RECORDS SHOWN
(** *** Virtual playlists *)

(** The loop shared by [items_in_podcasts] and [items_in_playlists]: it
    reads the tracker and changes nothing. *)
Lemma collect_spec (sel : daap_dict → bool) (s : state) l acc s0 rv s' :
  fold_each l acc
    (λ (rv : gset Z) '(daap_id, data),
       (if sel data then
          members ←' subscript (tracker_items s) daap_id;
          ret (rv ∪ members)
        else ret rv)%py : M state (gset Z)) s0 = (Ok rv, s') →
  s' = s0
  ∧ ∀ x, x ∈ rv ↔
      x ∈ acc ∨ ∃ daap_id data members,
                 (daap_id, data) ∈ l ∧ sel data = true
                 ∧ tracker_items s !! daap_id = Some members ∧ x ∈ members.
Proof.
  revert acc s0. induction l as [|[daap_id data] rest IH]; intros acc s0; simpl.
  - intros [= <- <-]. split; [done|]. intros x. split; [auto|].
    intros [?|(? & ? & ? & Hin & _)]; [done|]. by apply elem_of_nil in Hin.
  - intros Hrun. apply bind_ok in Hrun as (rv1 & s1 & Hstep & Hrest).
    apply IH in Hrest as [-> Hrv].
    destruct (sel data) eqn:Hsel.
    + unfold bind, subscript in Hstep.
      destruct (tracker_items s !! daap_id) as [members|] eqn:Hmem;
        [|discriminate].
      injection Hstep as <- <-. split; [done|].
      intros x. rewrite Hrv, elem_of_union. split.
      * intros [[?|?]|(i & d & m & Hin & ?)]; [by left| |].
        -- right. exists daap_id, data, members. rewrite elem_of_cons. auto.
        -- right. exists i, d, m. rewrite elem_of_cons. auto.
      * intros [?|(i & d & m & Hin & Hs & Hm & Hx)]; [by left; left|].
        apply elem_of_cons in Hin as [[= -> ->]|Hin].
        -- left. right. congruence.
        -- right. exists i, d, m. auto.
    + injection Hstep as <- <-. split; [done|].
      intros x. rewrite Hrv. split.
      * intros [?|(i & d & m & Hin & ?)]; [by left|].
        right. exists i, d, m. rewrite elem_of_cons. auto.
      * intros [?|(i & d & m & Hin & Hs & Hm & Hx)]; [by left|].
        apply elem_of_cons in Hin as [[= -> ->]|Hin]; [congruence|].
        right. exists i, d, m. auto.
Qed.

Lemma items_in_podcasts_spec s rv s' :
  items_in_podcasts s = (Ok rv, s') →
  s' = s ∧ ∀ x, x ∈ rv ↔ in_flagged s true x.
Proof.
  unfold items_in_podcasts, bind at 1, get. intros Hrun.
  apply (collect_spec podcast_flag) in Hrun as [-> Hrv].
  split; [done|]. intros x. rewrite Hrv. unfold in_flagged. split.
  - intros [Hx|(i & d & m & Hin & ? & ? & ?)]; [set_solver|].
    apply elem_of_map_to_list in Hin. eauto 10.
  - intros (i & d & m & Hd & ? & ? & ?). right. exists i, d, m.
    by rewrite elem_of_map_to_list.
Qed.

Lemma items_in_playlists_spec s rv s' :
  items_in_playlists s = (Ok rv, s') →
  s' = s ∧ ∀ x, x ∈ rv ↔ in_flagged s false x.
Proof.
  unfold items_in_playlists, bind at 1, get. intros Hrun.
  apply (collect_spec (λ d, negb (podcast_flag d))) in Hrun as [-> Hrv].
  split; [done|]. intros x. rewrite Hrv. unfold in_flagged. split.
  - intros [Hx|(i & d & m & Hin & Hflag & ? & ?)]; [set_solver|].
    apply elem_of_map_to_list in Hin. apply negb_true_iff in Hflag. eauto 10.
  - intros (i & d & m & Hd & Hflag & ? & ?). right. exists i, d, m.
    rewrite elem_of_map_to_list, Hflag. done.
Qed.


(** [update_fake_playlists] files the two unions and touches nothing else. *)
Lemma update_fake_playlists_spec s s' :
  update_fake_playlists s = (Ok tt, s') →
  ∃ P Q : gset Z,
    s' = set_playlist_item_map
           (λ m, <[inr "playlist"%string := Q]> (<[inr "podcast"%string := P]> m)) s
    ∧ (∀ x, x ∈ P ↔ in_flagged s true x)
    ∧ (∀ x, x ∈ Q ↔ in_flagged s false x).
Proof.
  unfold update_fake_playlists. intros Hrun.
  apply bind_ok in Hrun as (P & s1 & HP & Hrun).
  apply items_in_podcasts_spec in HP as [-> HP].
  apply bind_ok in Hrun as ([] & s2 & Hmod & Hrun).
  injection Hmod as <-.
  apply bind_ok in Hrun as (Q & s3 & HQ & Hrun).
  apply items_in_playlists_spec in HQ as [-> HQ].
  injection Hrun as <-.
  exists P, Q. split; [done|]. split; [done|]. apply HQ.
Qed.

(** With the tracker's two dictionaries over the same playlists, the
    recomputation cannot fail. *)
Lemma collect_returns (sel : daap_dict → bool) (s : state) l acc s0 :
  (∀ daap_id data, (daap_id, data) ∈ l → is_Some (tracker_items s !! daap_id)) →
  ∃ rv,
    fold_each l acc
      (λ (rv : gset Z) '(daap_id, data),
         (if sel data then
            members ←' subscript (tracker_items s) daap_id;
            ret (rv ∪ members)
          else ret rv)%py : M state (gset Z)) s0 = (Ok rv, s0).
Proof.
  revert acc. induction l as [|[daap_id data] rest IH]; intros acc Hdom; simpl.
  - by exists acc.
  - assert (∀ i d, (i, d) ∈ rest → is_Some (tracker_items s !! i)) as Hrest.
    { intros i d Hin. apply (Hdom i d). by apply list_elem_of_further. }
    destruct (sel data).
    + destruct (Hdom daap_id data) as [members Hmem]; [apply list_elem_of_here|].
      destruct (IH (acc ∪ members) Hrest) as [rv Hrv].
      exists rv. unfold bind at 1, bind at 1, subscript. rewrite Hmem. apply Hrv.
    + destruct (IH acc Hrest) as [rv Hrv]. exists rv. apply Hrv.
Qed.

Lemma update_fake_playlists_returns s :
  dom (playlist_data s) ⊆ dom (tracker_items s) →
  ∃ s', update_fake_playlists s = (Ok tt, s').
Proof.
  intros Hdom.
  assert (∀ s1, tracker_items s1 = tracker_items s →
                playlist_data s1 = playlist_data s →
                ∀ daap_id data, (daap_id, data) ∈ map_to_list (playlist_data s1) →
                is_Some (tracker_items s1 !! daap_id)) as Hin.
  { intros s1 Ht Hp i d Hi. rewrite Ht, Hp in *.
    apply elem_of_map_to_list in Hi. apply elem_of_dom, Hdom, elem_of_dom. eauto. }
  unfold update_fake_playlists, items_in_podcasts, items_in_playlists.
  unfold bind at 1, bind at 1, get.
  destruct (collect_returns podcast_flag s (map_to_list (playlist_data s)) ∅ s
              (Hin s eq_refl eq_refl)) as [P ->].
  unfold bind at 1, modify. unfold bind at 1, bind at 1, get.
  set (s1 := set_playlist_item_map _ s).
  destruct (collect_returns (λ d, negb (podcast_flag d)) s1
              (map_to_list (playlist_data s1)) ∅ s1
              (Hin s1 eq_refl eq_refl)) as [Q HQ].
  rewrite HQ. eauto.
Qed.

Lemma disjoint_iff_no_shared_item (s : state) (P Q : gset Z) :
  (∀ x, x ∈ P ↔ in_flagged s true x) →
  (∀ x, x ∈ Q ↔ in_flagged s false x) →
  P ## Q ↔ ¬ ∃ x, in_flagged s true x ∧ in_flagged s false x.
Proof.
  intros HP HQ. rewrite elem_of_disjoint. split.
  - intros Hdis (x & Hp & Hq). apply (Hdis x); [by apply HP | by apply HQ].
  - intros Hno x Hp Hq. apply Hno. exists x. split; [by apply HP | by apply HQ].
Qed.

Lemma in_flagged_ext s1 s2 flag x :
  playlist_data s1 = playlist_data s2 →
  tracker_items s1 = tracker_items s2 →
  in_flagged s1 flag x ↔ in_flagged s2 flag x.
Proof. unfold in_flagged. by intros -> ->. Qed.

Lemma tracker_update_trace res : preserves trace (tracker_update res).
Proof. unfold tracker_update. frame. Qed.

Lemma make_info_frame {X} (f : state → X) daap_id data :
  preserves f (make_playlist_sharing_info daap_id data).
Proof. unfold make_playlist_sharing_info. frame. Qed.

(** *** Inbound conversion *)

Lemma daap_mapping_duration k :
  assoc daap_mapping k = Some "duration"%string → k = "daap.songtime"%string.
Proof.
  unfold daap_mapping. simpl.
  repeat match goal with
         | |- context [String.eqb k ?x] =>
             destruct (String.eqb_spec k x) as [->|_]; [done|]
         end.
  discriminate.
Qed.

(** The attribute loop copies an integer [daap.songtime] to [duration] as it
    is. *)
Lemma convert_fields_duration (rawitem : daap_dict) (t : Z) :
  ∀ item_data,
    map_fold convert_field (Ok ∅) rawitem = Ok item_data →
    rawitem !! "daap.songtime"%string = Some (PInt t) →
    item_data !! "duration"%string = Some (PInt t).
Proof.
  apply (map_fold_weak_ind
    (λ acc (m : daap_dict),
       ∀ item_data, acc = Ok item_data →
         (m !! "daap.songtime"%string = Some (PInt t) →
          item_data !! "duration"%string = Some (PInt t)))).
  - intros d _. by rewrite lookup_empty.
  - intros k v m acc Hfresh IH d Hstep Hlook.
    unfold convert_field in Hstep.
    destruct acc as [d0|]; [|discriminate].
    destruct (decide (k = "daap.songtime"%string)) as [->|Hk].
    + rewrite lookup_insert_eq in Hlook. injection Hlook as ->.
      simpl in Hstep. injection Hstep as <-. apply lookup_insert_eq.
    + rewrite lookup_insert_ne in Hlook by done.
      specialize (IH d0 eq_refl Hlook).
      destruct (assoc daap_mapping k) as [key|] eqn:Hkey.
      * assert (key ≠ "duration"%string) as Hne.
        { intros ->. by apply daap_mapping_duration in Hkey. }
        destruct v; try (injection Hstep as <-; by rewrite lookup_insert_ne).
        destruct (utf8_decode s); [|discriminate].
        injection Hstep as <-. by rewrite lookup_insert_ne.
      * by injection Hstep as <-.
Qed.

Lemma convert_keeps_duration rawitem res item_data t :
  convert_raw_sharing_item rawitem res = Ok item_data →
  rawitem !! "daap.songtime"%string = Some (PInt t) →
  item_data !! "duration"%string = Some (PInt t).
Proof.
  unfold convert_raw_sharing_item. intros Hconv Hraw.
  destruct (map_fold convert_field (Ok ∅) rawitem) as [d|] eqn:Hfold;
    [|discriminate].
  pose proof (convert_fields_duration rawitem t d Hfold Hraw) as Hd.
  destruct (_ !! "daap_id"%string) as [daap_id|] in Hconv; [|discriminate].
  destruct (get_item_path res daap_id) as [path|]; [|discriminate].
  injection Hconv as <-.
  rewrite !lookup_insert_ne by done.
  destruct (d !! "kind"%string ≫= itemkind_rlookup);
    rewrite ?lookup_insert_ne by done; done.
Qed.
End ClientFacts.

(** C7 (the code departs from the claim).  A delta whose [deleted_items]
    names an id that the mirrored database does not hold is logged, and then
    [sharing_item.remove()] is evaluated although the failed lookup bound
    nothing: with no item updated earlier in the same merge the call raises
    [UnboundLocalError] and the merge is abandoned. *)
Theorem unknown_deleted_item_raises :
  let run := @Client.client_update_callback Sample.itunes_kinds Sample.ascii
               Sample.forgiving Sample.delta_deleting_unknown
               Sample.client_connected in
  run.1 = Raise UnboundLocalError
  ∧ Client.trace run.2
    = Client.trace Sample.client_connected
      ++ [Client.Warn "deleted item not found" 42].
Proof.
  intros run. subst run.
  split; vm_compute; reflexivity.
Qed.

AIM OF THE EXERCISE
Each line above that contains the string "Sample" should be copied.

YOUR SOLUTION
  let run := @Client.client_update_callback Sample.itunes_kinds Sample.ascii
               Sample.forgiving Sample.delta_deleting_unknown
               Sample.client_connected in
    = Client.trace Sample.client_connected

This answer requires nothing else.